Но в средних частях драм, когда узел интриги завязан и начинается его распутывание, Шекспир не дает себе привычной воли и в своей ложной старательности оказывается рабом и детищем века.
Его третьи акты подчинены механизму интриги в степени, неведомой позднейшей драматургии, которую он сам научил смелости и правде. В них царит слишком слепая вера в могущество логики и то, что нравственные абстракции существуют реально. Изображение лиц с правдоподобно распределенными светотенями сменяется обобщенными образами добродетелей или пороков. Появляется искусственность в расположении поступков и событий, которые начинают следовать в сомнительной стройности разумных выводов, как силлогизмы в рассуждении.
В дни Шекспирова детства в английской провинции еще ставили средневековые нравоучительные аллегории. Они дышали формализмом отжившей схоластики. Шекспир ребенком мог видеть эти представления. Старомодная добросовестность его разработок – пережиток пленившей его в детстве старины.

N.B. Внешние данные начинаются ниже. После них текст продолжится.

(* ===== verification/TournamentFacts.v ===== *)
(** * Facts about the projection of tournaments

    The rows that are projected are the best row of each economic unit, and the
    check of the payout ranks accepts exactly complete brackets 1..n. *)
From Stdlib Require Import ZArith Lia String SpecFloat Permutation Sorted.
From stdpp Require Import base list strings.
From S2P Require Import Prelude PyText PyFloat PyTime PyValue Sha256 Canonical PokerResults Repository RepositoryFacts.
From S2P Require Import Forecast RewardRows Economic Miners Submissions Windows PokerWindow Tournaments.
Open Scope Z_scope.

(** ** Payout ranks *)

Definition is_ranked (row : dict) : bool := field_is "rank_state" "ranked" row.
Definition rank_of (row : dict) : res Z := py_int (dget row "rank").

Lemma is_none_true v : is_none v = true <-> v = VNone.
Proof. by destruct v. Qed.

Lemma Forall_cons_In {A} (P : A -> Prop) x l :
  (forall y, x = y \/ In y l -> P y) <-> P x /\ forall y, In y l -> P y.
Proof. split; [intros H; split; [by apply H; left|by intros y Hy; apply H; right]|intros [Hx H] y [<-|Hy]; auto]. Qed.

Lemma ranked_rows_ok items l :
  ranked_rows items = Ok l <->
  l = List.filter is_ranked items /\
  forall row, In row items -> if is_ranked row then dget row "rank" <> VNone else dget row "rank" = VNone.
Proof.
  revert l. induction items as [|row items IH]; intros l; simpl.
  { split; [intros H; ok_inv; by split|by intros [-> _]]. }
  rewrite Forall_cons_In. change (field_is "rank_state" "ranked" row) with (is_ranked row).
  destruct (is_ranked row); simpl; destruct (is_none (dget row "rank")) eqn:N.
  - apply is_none_true in N. split; [intros H; ok_inv|by intros (_ & H & _)].
  - assert (dget row "rank" <> VNone) as Hne by (intros E; by rewrite E in N). split.
    + intros H; ok_inv. match goal with Hr : ranked_rows items = Ok _ |- _ => apply IH in Hr as [-> Hr]; by split end.
    + intros (-> & _ & H). by rewrite (proj2 (IH _) (conj eq_refl H)).
  - apply is_none_true in N. rewrite IH. split; [intros [-> H]; by split|intros (-> & _ & H); by split].
  - split; [intros H; ok_inv|intros (_ & E & _); by rewrite E in N].
Qed.

Lemma int_or_none_ok v n : int_or_none v = Ok (Some n) <-> py_int v = Ok n.
Proof. unfold int_or_none. destruct (py_int v) as [|[]]; naive_solver. Qed.

Lemma dget_some_field row k : dget row k <> VNone -> dgetitem row k = Ok (dget row k).
Proof. unfold dget, dget_or, dgetitem. by destruct (aget k row). Qed.

Lemma payout_rank_ok row n : dget row "rank" <> VNone -> payout_rank row = Ok n <-> rank_of row = Ok n.
Proof.
  intros Hr. unfold payout_rank, rank_of. rewrite (dget_some_field _ _ Hr). simpl.
  rewrite <- int_or_none_ok. destruct (int_or_none _) as [[k|]|]; simpl; [naive_solver| |naive_solver].
  split; [intros H; ok_inv|done].
Qed.

Lemma payout_ranks_ok l ranks :
  (forall row, In row l -> dget row "rank" <> VNone) -> mapR payout_rank l = Ok ranks <-> mapR rank_of l = Ok ranks.
Proof.
  intros H. split; intros Hm; apply mapR_ok in Hm; apply mapR_ok; revert Hm H;
    induction 1; constructor; (apply payout_rank_ok || apply IHHm || idtac); auto using in_eq, in_cons.
Qed.

Lemma dedup_keys_id (l : list Z) : NoDup l -> dedup_keys l = l.
Proof.
  induction 1 as [|x l Hx _ IH]; simpl; [done|]. destruct (existsb (Z.eqb x) l) eqn:E; [|by rewrite IH].
  apply existsb_exists in E as (y & Hy & Exy). apply Z.eqb_eq in Exy as <-. by apply list_elem_of_In in Hy.
Qed.

Lemma range_sorted a b : StronglySorted (ge Z.ltb) (range a b).
Proof.
  unfold range. generalize (b - a) as n. intros n. destruct (Z.leb_spec 0 n) as [Hn|Hn].
  2: { rewrite seqZ_nil by lia. constructor. }
  revert a. pattern n. apply natlike_ind; [by intros; constructor| |done]. clear n Hn b.
  intros n Hn IH a. rewrite seqZ_cons by lia. rewrite Z.pred_succ. constructor; [apply IH|].
  apply List.Forall_forall. intros x Hx. apply list_elem_of_In, elem_of_seqZ in Hx. unfold ge. lia.
Qed.

Lemma sorted_ints_range l a b : sorted_ints l = range a b <-> Permutation l (range a b).
Proof.
  split; intros H.
  - rewrite <- H. symmetry. apply sort_by_perm.
  - unfold sorted_ints. rewrite (sort_by_unique Z.ltb) with (l2 := range a b); [|intros; lia..|done].
    apply sort_by_id; [intros; lia..|apply range_sorted].
Qed.

Lemma rows_have_ranks items :
  (forall row, In row items -> if is_ranked row then dget row "rank" <> VNone else dget row "rank" = VNone) ->
  forall row, In row (List.filter is_ranked items) -> dget row "rank" <> VNone.
Proof. intros H row Hr%filter_In. destruct Hr as [Hin Hr]. specialize (H row Hin). by rewrite Hr in H. Qed.

(** What the check of the payout ranks accepts. *)
Lemma payout_ranks_accepted items n :
  _validate_poker_mtt_payout_ranks items n = Ok tt <->
  (forall row, In row items -> is_ranked row = false -> dget row "rank" = VNone) /\
  exists ranks, mapR rank_of (List.filter is_ranked items) = Ok ranks /\
    Z.of_nat (length ranks) <= n /\ Permutation ranks (range 1 (Z.of_nat (length ranks) + 1)).
Proof.
  unfold _validate_poker_mtt_payout_ranks. split.
  - intros H. ok_inv.
    match goal with H : ranked_rows _ = Ok _ |- _ => apply ranked_rows_ok in H as [-> Hrows] end.
    match goal with H : mapR payout_rank _ = Ok ?r |- _ => rename H into Hranks; pose proof (mapR_length _ _ _ Hranks) as Hlen end.
    apply payout_ranks_ok in Hranks; [|by apply rows_have_ranks].
    split; [intros row Hin Hr; specialize (Hrows row Hin); by rewrite Hr in Hrows|].
    match goal with H : mapR _ _ = Ok ?r |- _ => exists r end. rewrite Hlen. split_and!; [done|lia|].
    by apply sorted_ints_range, (bool_decide_eq_true_1 _).
  - intros (Hnone & ranks & Hranks & Hn & Hp).
    assert (Hrows : forall row, In row items -> if is_ranked row then dget row "rank" <> VNone else dget row "rank" = VNone).
    { intros row Hin. destruct (is_ranked row) eqn:E; [|auto]. intros Hr. apply mapR_ok in Hranks.
      destruct (Forall2_In_l _ _ _ row Hranks) as (k & _ & Hk); [by apply filter_In|].
      unfold rank_of in Hk. by rewrite Hr in Hk. }
    rewrite (proj2 (ranked_rows_ok items _) (conj eq_refl Hrows)). simpl.
    rewrite <- (mapR_length _ _ _ Hranks), (proj2 (Z.leb_le _ _) Hn). simpl.
    rewrite (proj2 (payout_ranks_ok _ ranks (rows_have_ranks _ Hrows)) Hranks). simpl.
    rewrite dedup_keys_id, Nat.eqb_refl. simpl.
    2: { rewrite Hp. apply NoDup_seqZ. }
    by rewrite bool_decide_true by (by apply sorted_ints_range).
Qed.

(** The check of the payout ranks accepts a list of final rankings exactly
    when its ranked rows hold the ranks 1, 2, ..., n, each once, with n within
    the field, and no other row has a rank. *)
Theorem payout_ranks_are_a_bracket items field_size :
  _validate_poker_mtt_payout_ranks items field_size = Ok tt <->
  (forall row, In row items -> is_ranked row = false -> dget row "rank" = VNone) /\
  exists ranks, mapR rank_of (List.filter is_ranked items) = Ok ranks /\
    Z.of_nat (length ranks) <= field_size /\ Permutation ranks (range 1 (Z.of_nat (length ranks) + 1)).
Proof. apply payout_ranks_accepted. Qed.

(** ** One row an economic unit *)

(** What decides first between two rows: ranked before others, then the rank. *)
Definition standing (row : dict) : res (Z * Z) :=
  let rank := dget row "rank" in
  let? n := normalized_rank rank in
  Ok (if is_ranked row && negb (is_none rank) then 0 else 1, n).

Definition standing_le (a b : Z * Z) : Prop := a.1 < b.1 \/ a.1 = b.1 /\ a.2 <= b.2.

Definition no_worse (a b : dict) : Prop :=
  exists sa sb, standing a = Ok sa /\ standing b = Ok sb /\ standing_le sa sb.

Lemma no_worse_trans a b c : no_worse a b -> no_worse b c -> no_worse a c.
Proof.
  intros (sa & sb & Ha & Hb & H1) (sb' & sc & Hb' & Hc & H2). exists sa, sc.
  assert (sb' = sb) as -> by congruence. split_and!; [done..|]. unfold standing_le in *. lia.
Qed.

Lemma sort_key_standing row k :
  _poker_mtt_projection_row_sort_key row = Ok k ->
  exists t n rest, standing row = Ok (t, n) /\ k = VInt t :: VInt n :: rest.
Proof.
  unfold _poker_mtt_projection_row_sort_key, standing. intros H. ok_inv.
  match goal with H : normalized_rank _ = Ok _ |- _ => rewrite H end. do 3 eexists. by split.
Qed.

Lemma row_before_standing a b c : row_before a b = Ok c -> if c then no_worse a b else no_worse b a.
Proof.
  unfold row_before. intros H. ok_inv.
  do 2 match goal with H : _poker_mtt_projection_row_sort_key _ = Ok _ |- _ =>
    apply sort_key_standing in H as (? & ? & ? & ? & ->) end.
  match goal with
  | Ha : standing a = Ok (?ta, ?na), Hb : standing b = Ok (?tb, ?nb) |- _ =>
      assert (if c then standing_le (ta, na) (tb, nb) else standing_le (tb, nb) (ta, na)) as Hle
  end.
  - unfold standing_le. simpl in H. simpl.
    repeat match type of H with context [match ?x ?= ?y with _ => _ end] => destruct (Z.compare_spec x y) end;
      simpl in H; try (injection H as <-); simpl; try lia. destruct c; lia.
  - unfold no_worse. destruct c; eauto 10.
Qed.

(** The groups after the rows [seen]. *)
Record grouped_ok (seen : list dict) (grouped : rows) : Prop := {
  groups_distinct : NoDup (akeys grouped);
  group_member : forall k row, aget k grouped = Some row -> projection_group row = Ok k /\ In row seen;
  group_best : forall row, In row seen -> exists k best,
    projection_group row = Ok k /\ aget k grouped = Some best /\ (best = row \/ no_worse best row)
}.

Lemma keep_first_row_ok seen grouped row grouped' :
  grouped_ok seen grouped -> keep_first_row grouped row = Ok grouped' -> grouped_ok (row :: seen) grouped'.
Proof.
  intros [Hnd Hmem Hbest] H. unfold keep_first_row in H. apply rbind_ok in H as (key & Hkey & H).
  assert (Hset : (forall best, aget key grouped = Some best -> no_worse row best) ->
    grouped_ok (row :: seen) (aset key row grouped)).
  { intros Hrow. split.
    - by apply NoDup_akeys_aset.
    - intros k r. rewrite aget_aset. simpl keqb. destruct (String.eqb_spec k key) as [->|].
      + intros [= <-]. split; [done|by left].
      + intros Hr. destruct (Hmem _ _ Hr). split; [done|by right].
    - intros r [<-|Hr].
      + exists key, row. rewrite aget_aset_eq. auto.
      + destruct (Hbest r Hr) as (k & best & Hk & Hb & Hle). exists k.
        rewrite aget_aset. simpl keqb. destruct (String.eqb_spec k key) as [->|]; [|by exists best].
        exists row. split_and!; [done..|]. right. specialize (Hrow _ Hb).
        destruct Hle as [<-|Hle]; [done|by eapply no_worse_trans]. }
  destruct (aget key grouped) as [current|] eqn:E.
  - apply rbind_ok in H as (before & Hbefore & H). apply row_before_standing in Hbefore.
    destruct before; ok_inv; [apply Hset; by intros best [= <-]|]. split; [done|..].
    + intros k r Hr. destruct (Hmem _ _ Hr). split; [done|by right].
    + intros r [<-|Hr]; [|by apply Hbest]. exists key, current. auto.
  - ok_inv. by apply Hset.
Qed.

Lemma keep_first_rows_ok items seen grouped grouped' :
  grouped_ok seen grouped -> foldR keep_first_row items grouped = Ok grouped' ->
  grouped_ok (rev items ++ seen) grouped'.
Proof.
  revert seen grouped. induction items as [|row items IH]; intros seen grouped Hg H; simpl in H; ok_inv; [done|].
  simpl. rewrite <- app_assoc. eapply IH; [|done]. by eapply keep_first_row_ok.
Qed.

Lemma canonical_rows_ok items out :
  _canonical_poker_mtt_projection_rows items = Ok out ->
  exists grouped, grouped_ok (rev items) grouped /\ Permutation out (avals grouped).
Proof.
  unfold _canonical_poker_mtt_projection_rows. intros H. ok_inv.
  match goal with H : foldR _ _ _ = Ok ?g |- _ => exists g; apply (keep_first_rows_ok _ []) in H end.
  - rewrite app_nil_r in *. split; [done|by eapply py_sort_perm].
  - split; [constructor|done..].
Qed.

(** C31: the rows that are projected are taken from the stored final rankings,
    no two of them belong to one economic unit, and every stored ranking is
    represented by a row of its own unit that ranks no worse, so that a player
    who entered several times is counted once, by the best finish. *)
Theorem one_best_row_per_unit items out :
  _canonical_poker_mtt_projection_rows items = Ok out ->
  (exists keys, mapR projection_group out = Ok keys /\ NoDup keys) /\
  (forall row, In row out -> In row items) /\
  (forall row, In row items -> exists key best,
     projection_group row = Ok key /\ In best out /\ projection_group best = Ok key /\
     (best = row \/ no_worse best row)).
Proof.
  intros H. apply canonical_rows_ok in H as (grouped & [Hnd Hmem Hbest] & Hp). split_and!.
  - assert (mapR projection_group (avals grouped) = Ok (akeys grouped)) as Hkeys.
    { apply mapR_ok. clear Hp Hbest. unfold avals, akeys. apply Forall2_fmap.
      apply Forall_Forall2_diag, List.Forall_forall. intros [k row] Hin.
      by apply (Hmem k row), aget_NoDup. }
    symmetry in Hp. destruct (mapR_perm _ _ _ _ Hp Hkeys) as (keys & Hk & Hpk).
    exists keys. split; [done|]. by rewrite <- Hpk.
  - intros row Hrow. apply (Permutation_in _ Hp) in Hrow. apply in_map_iff in Hrow as ([k r] & <- & Hin).
    rewrite in_rev. by apply (Hmem k), aget_NoDup.
  - intros row Hrow. rewrite in_rev in Hrow. destruct (Hbest row Hrow) as (k & best & Hk & Hb & Hle).
    exists k, best. split_and!; [done| |by apply Hmem|done].
    apply (Permutation_in _ (Permutation_sym Hp)), in_map_iff. exists (k, best). split; [done|by apply aget_In].
Qed.

Definition entry_row (id unit : string) (rank : value) (state : string) : dict :=
  [("id", VStr id); ("economic_unit_id", VStr unit); ("rank", rank); ("rank_state", VStr state)].
Definition sample_entries : list dict :=
  [entry_row "a1" "a" (VInt 3) "ranked"; entry_row "b1" "b" (VInt 1) "ranked"; entry_row "a2" "a" (VInt 2) "ranked";
   entry_row "c1" "c" VNone "duplicate_entry_collapsed"].

Lemma one_best_row_per_unit_witness :
  let out := [entry_row "b1" "b" (VInt 1) "ranked"; entry_row "a2" "a" (VInt 2) "ranked";
              entry_row "c1" "c" VNone "duplicate_entry_collapsed"] in
  _canonical_poker_mtt_projection_rows sample_entries = Ok out /\
  exists keys, mapR projection_group out = Ok keys /\ NoDup keys.
Proof. exact (conj eq_refl (proj1 (one_best_row_per_unit sample_entries _ eq_refl))). Defined.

Четыре пятых Шекспира составляют его начала и концы. Вот над чем смеялись и плакали люди. Именно они создали славу Шекспира и заставили говорить о его жизненной правде, в противоположность мертвому бездушию ложноклассицизма.
Но нередко правильным наблюдениям дают неправильные объяснения. Часто можно слышать восторги по поводу «Мышеловки» в «Гамлете» или того, с какой железной необходимостью разрастается какая-нибудь страсть или последствия какого-нибудь преступления у Шекспира. От восторгов захлебываются на ложных основаниях. Восторгаться надо было бы не «Мышеловкою», а тем, что Шекспир бессмертен и в местах искусственных. Восторгаться надо тем, что одна пятая Шекспира, представляющая его третьи акты, временами схематические и омертвелые, не мешает его величию. Он живет не благодаря, а вопреки им.
Несмотря на силу страсти и гения, сосредоточенные в «Отелло», и на его театральную популярность, сказанное в значительной степени относится к этой трагедии.
Вот одна за другой ослепительные набережные Венеции, дом Брабанцио, арсенал. Вот чрезвычайное ночное заседание сената и непринужденный рассказ Отелло о зачатках постепенно зарождающейся взаимности между ним и Дездемоной. Вот картина морской бури у побережий Кипра и пьяной драки ночью в крепости. Вот известная сцена ночного туалета Дездемоны с пением еще более знаменитой «Ивушки» – верх трагической естественности перед страшными красками финала.
Но вот несколькими поворотами ключа Яго в средней части заводит, как будильник, доверчивость своей жертвы, и явление ревности с хрипом и вздрагиванием, как устаревший механизм, начинает раскручиваться перед нами с излишней простотой и слишком далеко зашедшей обстоятельностью. Скажут, что такова природа этой страсти и что это дань условностям сцены, требующей плоской ясности. Может быть. Но вред от этой дани не был бы так велик, если бы ее платил менее последовательный и гениальный художник. В наши дни приобретает особый интерес другая частность.
Случайно ли, что главный герой трагедии – черный, а все, что у него есть дорогого в жизни, – белая? Что значит этот подбор цветов? Означает ли это только то, что права каждой крови на человеческое достоинство одинаковы? Нет, мысли Шекспира, двигавшиеся в этом направлении, шли гораздо дальше.
Идеи равенства наций не было при нем. Жила полною жизнью более всеобъемлющая мысль христианства о другом роде их безразличия. Эту мысль интересовало не то, чем рождался человек, а то, к чему он в жизни приходил и чем становился. Для Шекспира черный Отелло исторический человек и христианин, и это тем более, что рядом с ним белый Яго – необращенное доисторическое животное.
«АНТОНИЙ И КЛЕОПАТРА»
У Шекспира есть особняком стоящие трагедии, вроде «Макбета» и «Лира», образующие самобытные миры, единственные в своем роде. Есть комедии, представляющие царство безраздельной выдумки и вдохновения, колыбель будущего романтизма. Есть исторические хроники из английской жизни, пылкие славословия родине, произнесенные величайшим из ее сынов. Часть событий, которые Шекспир описал в этих хрониках, продолжались в событиях окружавшей его жизни, и Шекспир не мог относиться к ним с трезвым беспристрастием.
Таким образом, несмотря на внутренний реализм, проникающий творчество Шекспира, напрасно стали бы мы искать в произведениях перечисленных разрядов объективности. Ее можно найти в его римских драмах.
«Юлий Цезарь» и в особенности «Антоний и Клеопатра» написаны не из любви к искусству, не ради поэзии. Это плоды изучения неприкрашенной повседневности. Ее изучение составляет высшую страсть всякого изобразителя. Это изучение привело к «физиологическому роману» девятнадцатого столетия и составило еще более бесспорную прелесть Чехова, Флобера и Льва Толстого.